彼の主治医の先生と、脳外科の先生から、それについて聞かされている。
そう、ダイコンはなんとか、外面的な傷を負うことは避けられたが、内面的な怪我を負っていた。脳へのダメージにより、彼の記憶は失われなかった、言語能力も失われなかった。けれども最も大切なものが、失われてしまったのだ。
そう、彼を彼たらしめる、一番大切なもの。
「もう本当に勘弁してくれよ。桜くん、いったい君が僕の何を知っているって言うんだ」
「いや、何も知らんけれど、今のお前がお前じゃないことくらいわかるよ!!」
「僕じゃないって。
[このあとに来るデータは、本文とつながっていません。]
Lemma hand_off_wp msg b be so err p :
  holds Active msg b (store_of p) ->
  wp (hand_off msg be so err) (handed_off msg b (so_permanent so) p) p.
Proof.
  intros H. pose proof (holds_queue _ _ _ _ H) as Hq. unfold hand_off, handed_off. do 2 wp_step.
  set (h := mkHandoff _ _ _ _ _). eapply store_update_wp; [exact H|done|done|].
  intros r p1 Hb1 Hs1. destruct r as [[]|e].
  2:{ wp_step. exists []. rewrite app_nil_r. split; [done|].
      destruct Hs1 as [Hs|[_ Hs]]; exact (holds_survives _ _ _ _ Hs). }
  destruct Hs1 as [Hs1|[? _]]; [|done]. wp_step. apply generateBounce_wp. intros p2 c Hs2 Hb2 Hc.
  rewrite <- Hs2 in Hs1. destruct (bounced_ok (bc_result c)) eqn:Eo; cbn [negb].
  2:{ wp_step. exists [c]. rewrite Hb2, Hb1. split; [done|]. exact (holds_survives _ _ _ _ Hs1). }
  do 2 wp_step. eapply store_update_wp; [exact Hs1|done|done|]. intros r p3 Hb3 Hs3. wp_step.
  exists [c]. rewrite Hb3, Hb2, Hb1. split; [done|]. destruct r as [[]|e].
  - destruct Hs3 as [Hs3|[? _]]; [|done]. split; [|by split]. left. by rewrite Hc.
  - destruct Hs3 as [Hs|[_ Hs]]; exact (holds_survives _ _ _ _ Hs).
Qed.

(** What may become of a message once its recipients' outcomes are known: it is still
    queued for all of them; or the sender was [told], and it is queued for those to
    retry, or gone when there is nobody to retry, or given up. *)
Definition accounted (msg : Message) (b : string) (told : list bounce_call -> Prop)
    (temporary : list dsnRecipient) (calls : list bounce_call) (s : S) : Prop :=
  survives (m_ID msg) (m_To msg) b s \/
  (told calls /\
   match temporary with
   | [] => consumed (m_ID msg) s
   | _ => survives (m_ID msg) (dsn_Address <$> temporary) b s \/
          (consumed (m_ID msg) s /\ rd_retentionHours rd = 0 /\
           match rd_bounceEngine rd with
           | Some _ => Exists (fun c => m_To (bc_msg c) = dsn_Address <$> temporary) calls
           | None => True
           end)
   end).

(** After the envelope was reduced and the attempt has failed. *)
Lemma given_up_accounted msg m1 b (told : list bounce_call -> Prop) t ts calls calls' s :
  m_ID m1 = m_ID msg -> m_To m1 = dsn_Address <$> (t :: ts) -> told (calls ++ calls') ->
  kept_or_given_up m1 b calls' s -> accounted msg b told (t :: ts) (calls ++ calls') s.
Proof.
  intros Hi Ht Hn Hk. unfold kept_or_given_up in Hk. rewrite Hi, Ht in Hk.
  right. split; [done|]. destruct Hk as [Hk|(Hk & Hr & Hrep)]; [by left|right].
  split; [done|]. split; [done|]. unfold asked_to_report in Hrep. destruct (rd_bounceEngine rd); [|done].
  apply Exists_app. right. eapply Exists_impl; [exact Hrep|]. cbv beta. by intros c ->.
Qed.

Lemma notified_app msg k calls calls' : notified msg k calls -> notified msg k (calls ++ calls').
Proof. intros [?|[?|[?|?]]]; unfold notified, engine_reported; rewrite ?Exists_app; auto. Qed.

Lemma finish_outcomes_wp msg msg' b so err calls p0 p :
  holds Active msg' b (store_of p) -> m_ID msg' = m_ID msg -> m_To msg' = m_To msg ->
  pr_bounces p = pr_bounces p0 ++ calls -> notified msg (so_permanent so) calls ->
  wp (finish_outcomes rd msg' so err) (fun r p' => r = Ok tt /\
    bounced (fun calls => accounted msg b (notified msg (so_permanent so)) (so_temporary so) calls (store_of p')) p0 p') p.
Proof.
  intros H Hi Ht Hb Hn. unfold finish_outcomes. pose proof (holds_queue _ _ _ _ H) as Hq.
  destruct (so_temporary so) as [|t ts] eqn:Et.
  - wp_step. eapply observePartial_wp; [exact H|done|]. intros p1 m1 (E1 & _ & E3 & _) H1 Hb1.
    unfold finalizeNoTemporary. do 2 wp_step. rewrite <- E1. eapply DeleteMessage_wp.
    { destruct (length (so_permanent so)); exact H1. }
    intros p2 Hb2 Hend. split; [done|]. exists calls. split.
    { rewrite Hb2, <- Hb, <- Hb1. by destruct (length (so_permanent so)). }
    rewrite E1, E3, Hi, Ht in Hend. unfold accounted. destruct Hend; auto.
  - cbv zeta. set (m1 := (reduced msg' (t :: ts)) <| m_UpdatedAt := rd_now rd |>).
    do 2 wp_step. eapply (store_update_wp msg' m1); [exact H|done|done|]. intros r p1 Hb1 Hs1.
    assert (m_ID m1 = m_ID msg) as Hi1 by exact Hi.
    destruct r as [[]|e].
    2:{ wp_step. split; [done|]. exists calls. split; [by rewrite Hb1|].
        destruct Hs1 as [Hs|[_ Hs]]; apply holds_survives in Hs; [right|left].
        - rewrite Hi1 in Hs. auto.
        - by rewrite Hi, Ht in Hs. }
    destruct Hs1 as [Hs1|[? _]]; [|done]. wp_step. eapply observePartial_wp; [exact Hs1|done|].
    intros p2 m2 (E1 & _ & E3 & _) H2 Hb2.
    eapply wp_mono; [apply (handleDeliveryFailure_wp m1 m2 b); [done|congruence|congruence]|]. cbv beta.
    intros r p3 [-> (calls' & Hb3 & Hk)]. split; [done|]. exists (calls ++ calls'). split.
    { by rewrite Hb3, Hb2, Hb1, Hb, (assoc_L (++)). }
    by eapply given_up_accounted; [exact Hi1|done|apply notified_app|].
Qed.

Lemma handleRecipientOutcomes_wp msg b res err p :
  holds Active msg b (store_of p) ->
  let so := sort_outcomes (m_Annotations msg) (recipientOccurrences msg) (dr_RecipientOutcomes res) in
  wp (handleRecipientOutcomes rd msg res err) (fun r p' => r = Ok tt /\
    bounced (fun calls => accounted msg b (notified msg (so_permanent so)) (so_temporary so) calls (store_of p')) p p') p.
Proof.
  intros H so. pose proof (holds_queue _ _ _ _ H) as Hq. unfold handleRecipientOutcomes. fold so.
  case_bool_decide as Hnone.
  - destruct Hnone as [Et Ek]. unfold handleDeliverySuccess. do 3 wp_step.
    eapply (AddAttempt_wp msg b); [exact H|]. intros p1 m1 (E1 & _ & E3 & _) H1 Hb1. rewrite <- E1.
    eapply DeleteMessage_wp; [exact H1|]. intros p2 Hb2 Hend. split; [done|].
    apply bounced_none; [by rewrite Hb2|]. rewrite E1, E3 in Hend. unfold accounted, notified.
    rewrite Et, Ek. destruct Hend; auto.
  - wp_step. assert (wp (recordSuppressions rd (so_permanent so) (dr_RecipientOutcomes res))
      (fun r p' => r = Ok tt /\ store_of p' = store_of p /\ pr_bounces p' = pr_bounces p) p) as Hsup.
    { unfold recordSuppressions. destruct (negb _); wp_step; done. }
    eapply wp_mono; [exact Hsup|]. cbv beta. intros r p1 (-> & Hs1 & Hb1). rewrite <- Hs1 in H.
    assert (notified msg (so_permanent so) [] ->
      wp (finish_outcomes rd msg so err) (fun r p' => r = Ok tt /\
        bounced (fun calls => accounted msg b (notified msg (so_permanent so)) (so_temporary so) calls (store_of p')) p p') p1) as Hfin.
    { intros Hn. by apply (finish_outcomes_wp msg msg b so err []); rewrite ?app_nil_r. }
    wp_step. destruct (bool_decide _ || _)%bool eqn:Eno.
    { wp_step. apply Hfin. apply orb_true_iff in Eno as [Hp%bool_decide_eq_true|Hnull]; [by left|by right; left]. }
    destruct (rd_bounceEngine rd) as [be|] eqn:Eb; [|wp_step; apply Hfin; by right; right; left].
    eapply wp_mono; [by apply (hand_off_wp msg b)|]. cbv beta. intros r p2 (calls & Hb2 & Hr).
    destruct r as [[msg'|]|]; [| |done].
    + destruct Hr as (Hn & H2 & Hi & Ht). apply (finish_outcomes_wp msg msg' b so err calls); try done.
      { by rewrite Hb2, Hb1. } by right; right; right.
    + wp_step. split; [done|]. exists calls. split; [by rewrite Hb2, Hb1|]. by left.
Qed.
End Accounts.

(** ** Every recipient is in one class *)

Definition named (r : dsnRecipient) : Prop :=
  TrimSpace (dsn_Occurrence r) <> "" /\ TrimSpace (dsn_Address r) <> "".

Definition key_of (r : dsnRecipient) : string * string := (dsn_Occurrence r, dsn_Address r).

Section Sorting.
Context `{U : UnicodeTables} `{J : Json}.

Definition dsn_of (x : string * RecipientOutcome) : dsnRecipient :=
  mkDsn (fst x) (ro_Recipient (snd x)) (ro_Diagnostic (snd x)).

Definition all_of (so : sorted_outcomes) : list dsnRecipient :=
  so_deliveredR so ++ so_temporary so ++ so_permanent so.

Lemma sort_outcome_all ann acc x :
  known_status (ro_Status (snd x)) = true -> all_of (sort_outcome ann acc x) ≡ₚ all_of acc ++ [dsn_of x].
Proof.
  destruct x as [occ o], acc as [d dR tR pR f]. unfold all_of, sort_outcome, dsn_of. cbn.
  destruct (ro_Status o); intros H; try done; [| |case_match]; cbn; solve_Permutation.
Qed.

Lemma sort_outcomes_all ann l acc :
  Forall (fun x => known_status (ro_Status (snd x)) = true) l ->
  all_of (foldl (sort_outcome ann) acc l) ≡ₚ all_of acc ++ (dsn_of <$> l).
Proof.
  revert acc. induction l as [|x l IH]; intros acc Hl; cbn; [by rewrite app_nil_r|].
  apply Forall_cons in Hl as [Hx Hl]. rewrite IH, sort_outcome_all by done. by rewrite <- (assoc_L (++)).
Qed.

(** What put a recipient into its class. *)
Definition rightly (ann : gmap string string) (l : list (string * RecipientOutcome)) (so : sorted_outcomes) : Prop :=
  Forall (fun r => exists x, x ∈ l /\ r = dsn_of x /\
            (ro_Status (snd x) = RecipientDelivered \/
             (ro_Status (snd x) = RecipientPermanentFailure /\ notifyNeverForOccurrence ann r = true)))
         (so_deliveredR so) /\
  Forall (fun r => exists x, x ∈ l /\ r = dsn_of x /\ ro_Status (snd x) = RecipientTemporaryFailure)
         (so_temporary so) /\
  Forall (fun r => exists x, x ∈ l /\ r = dsn_of x /\ ro_Status (snd x) = RecipientPermanentFailure /\
            notifyNeverForOccurrence ann r = false)
         (so_permanent so).

Lemma sort_outcome_rightly ann l acc x :
  x ∈ l -> rightly ann l acc -> rightly ann l (sort_outcome ann acc x).
Proof.
  intros Hx (H1 & H2 & H3). destruct x as [occ o], acc as [d dR tR pR f]. unfold sort_outcome.
  destruct (ro_Status o) eqn:Es; [| |destruct (notifyNeverForOccurrence ann _) eqn:En|done];
    (split_and!; cbn in *; [try done..]); apply Forall_app; (split; [done|]);
    (constructor; [|done]); exists (occ, o); auto.
Qed.

Lemma sort_outcomes_rightly ann occ outs :
  rightly ann (zip occ outs) (sort_outcomes ann occ outs).
Proof.
  unfold sort_outcomes. set (l := zip occ outs).
  assert (forall l0 acc, (forall x, x ∈ l0 -> x ∈ l) -> rightly ann l acc ->
            rightly ann l (foldl (sort_outcome ann) acc l0)) as H.
  { induction l0 as [|x l0 IH]; intros acc Hl Ha; [done|]. cbn. apply IH.
    - intros y Hy. apply Hl. by right.
    - apply sort_outcome_rightly; [apply Hl; by left|done]. }
  apply H; [done|]. by repeat split.
Qed.

Lemma recipientOccurrences_length msg : length (recipientOccurrences msg) = length (m_To msg).
Proof.
  unfold recipientOccurrences. destruct (_ =? _)%nat eqn:E; [by apply Nat.eqb_eq|]. apply length_imap.
Qed.

Lemma assigned_length msg given : length (assigned (m_To msg) given) = length (recipientOccurrences msg).
Proof.
  rewrite recipientOccurrences_length, <- (length_fmap ro_Recipient). f_equal.
  apply assign_outcomes_recipients, by_recipient_filed.
Qed.

(** What becomes of the recipients of [msg] when the handler reports [given]. *)
Definition sorted_from (msg : Message) (given : list RecipientOutcome) : sorted_outcomes :=
  sort_outcomes (m_Annotations msg) (recipientOccurrences msg) (assigned (m_To msg) given).

Lemma sorted_from_all msg given :
  all_of (sorted_from msg given) ≡ₚ dsn_of <$> zip (recipientOccurrences msg) (assigned (m_To msg) given).
Proof.
  unfold sorted_from, sort_outcomes. rewrite sort_outcomes_all; [done|]. apply Forall_forall.
  intros [i o] Hi%elem_of_zip_r. by destruct (assigned_elem _ _ _ Hi) as [[_ ?]| ->].
Qed.

Lemma sorted_from_keys msg given :
  key_of <$> all_of (sorted_from msg given) ≡ₚ zip (recipientOccurrences msg) (m_To msg).
Proof.
  rewrite sorted_from_all, <- list_fmap_compose.
  replace (zip (recipientOccurrences msg) (m_To msg))
    with (zip (recipientOccurrences msg) (ro_Recipient <$> assigned (m_To msg) given)).
  2:{ f_equal. apply assign_outcomes_recipients, by_recipient_filed. }
  generalize (assigned (m_To msg) given) as outs. generalize (recipientOccurrences msg) as occ.
  induction occ as [|i occ IH]; intros [|o outs]; try done. cbn. by rewrite IH.
Qed.
End Sorting.

(** C33 (every recipient is in one class, for a reason).  The recipients of a message are
    divided, occurrence by occurrence, into those done with, those to retry and those to
    report to the sender.  Done with are only recipients the handler reported as
    delivered, or as failed for good when the sender asked never to be told; reported to
    the sender only those it reported as failed for good; everybody else is retried. *)
Theorem recipients_partitioned `{U : UnicodeTables} `{J : Json} (msg : Message)
    (res : option DeliveryResult) (err : option delivery_error) :
  let '(res', _) := normalizeDeliveryResult msg res err in
  let given := from_option dr_RecipientOutcomes [] res in
  let so := sort_outcomes (m_Annotations msg) (recipientOccurrences msg) (dr_RecipientOutcomes res') in
  dsn_Address <$> all_of so ≡ₚ m_To msg /\
  dsn_Occurrence <$> all_of so ≡ₚ recipientOccurrences msg /\
  Forall (fun r => exists o, (o ∈ given) /\ ro_Recipient o = dsn_Address r /\
            (ro_Status o = RecipientDelivered \/
             (ro_Status o = RecipientPermanentFailure /\ notifyNeverForOccurrence (m_Annotations msg) r = true)))
         (so_deliveredR so) /\
  Forall (fun r => exists o, (o ∈ given) /\ ro_Recipient o = dsn_Address r /\
            ro_Status o = RecipientPermanentFailure /\ notifyNeverForOccurrence (m_Annotations msg) r = false)
         (so_permanent so).
Proof.
  unfold normalizeDeliveryResult. cbv zeta. cbn [dr_RecipientOutcomes update].
  set (given := dr_RecipientOutcomes (default _ res)).
  replace (from_option dr_RecipientOutcomes [] res) with given by (by destruct res).
  fold (assigned (m_To msg) given). fold (sorted_from msg given).
  pose proof (sorted_from_keys msg given) as Hk. pose proof (recipientOccurrences_length msg) as Hlen.
  assert (forall x, x ∈ zip (recipientOccurrences msg) (assigned (m_To msg) given) ->
    (snd x ∈ given) \/ ro_Status (snd x) = RecipientTemporaryFailure) as Hx.
  { intros [i o] Hi%elem_of_zip_r. destruct (assigned_elem _ _ _ Hi) as [[? _]| ->]; auto. }
  destruct (sort_outcomes_rightly (m_Annotations msg) (recipientOccurrences msg) (assigned (m_To msg) given))
    as (H1 & _ & H3). fold (sorted_from msg given) in H1, H3. split_and!.
  - rewrite <- (snd_zip (recipientOccurrences msg) (m_To msg)) by lia. by rewrite <- Hk, <- list_fmap_compose.
  - rewrite <- (fst_zip (recipientOccurrences msg) (m_To msg)) by lia. by rewrite <- Hk, <- list_fmap_compose.
  - eapply Forall_impl; [exact H1|]. cbv beta. intros r (x & Hin & -> & Hst). exists (snd x).
    destruct (Hx x Hin) as [?|Hm]; [done|]. rewrite Hm in Hst. destruct Hst as [?|[? _]]; done.
  - eapply Forall_impl; [exact H3|]. cbv beta. intros r (x & Hin & -> & Hst). exists (snd x).
    destruct (Hx x Hin) as [?|Hm]; [done|]. rewrite Hm in Hst. by destruct Hst.
Qed.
何をそんな馬鹿な」
「馬鹿じゃないんだよフォックス!!」
ダイコンは不幸にも、その人格――パーソナリティを失っていたのだ。
そう。
怪我から回復したダイコンタロウは、俺たちの愛したダイコンタロウではなくなっていた。
限りなく彼に近い誰か。
そして、限りなくまともな神経を持ち合わせた、ダイコンタロウになっていた。
まるでこれから、長大な物語がはじまると言わんばかりに。
また長くなって、収集つけるのが難しくなって、無駄な設定が増えて四苦八苦することが請け合いな、新章がこれからはじまるとばかりに。
いや、それよりもなによりも。
「お前がまともな口調になったら、なんか普通にイケメンで俺の立つ瀬がないじゃないか、どうしてくれるんだダイコン!!」
「……え、なに? どうするってどういうこと? いや、別に、どうもしようなくない?」
九尾の加代ちゃん。
まともになったダイコン編~はてしなくどうでもいい脱線~が幕を開けた。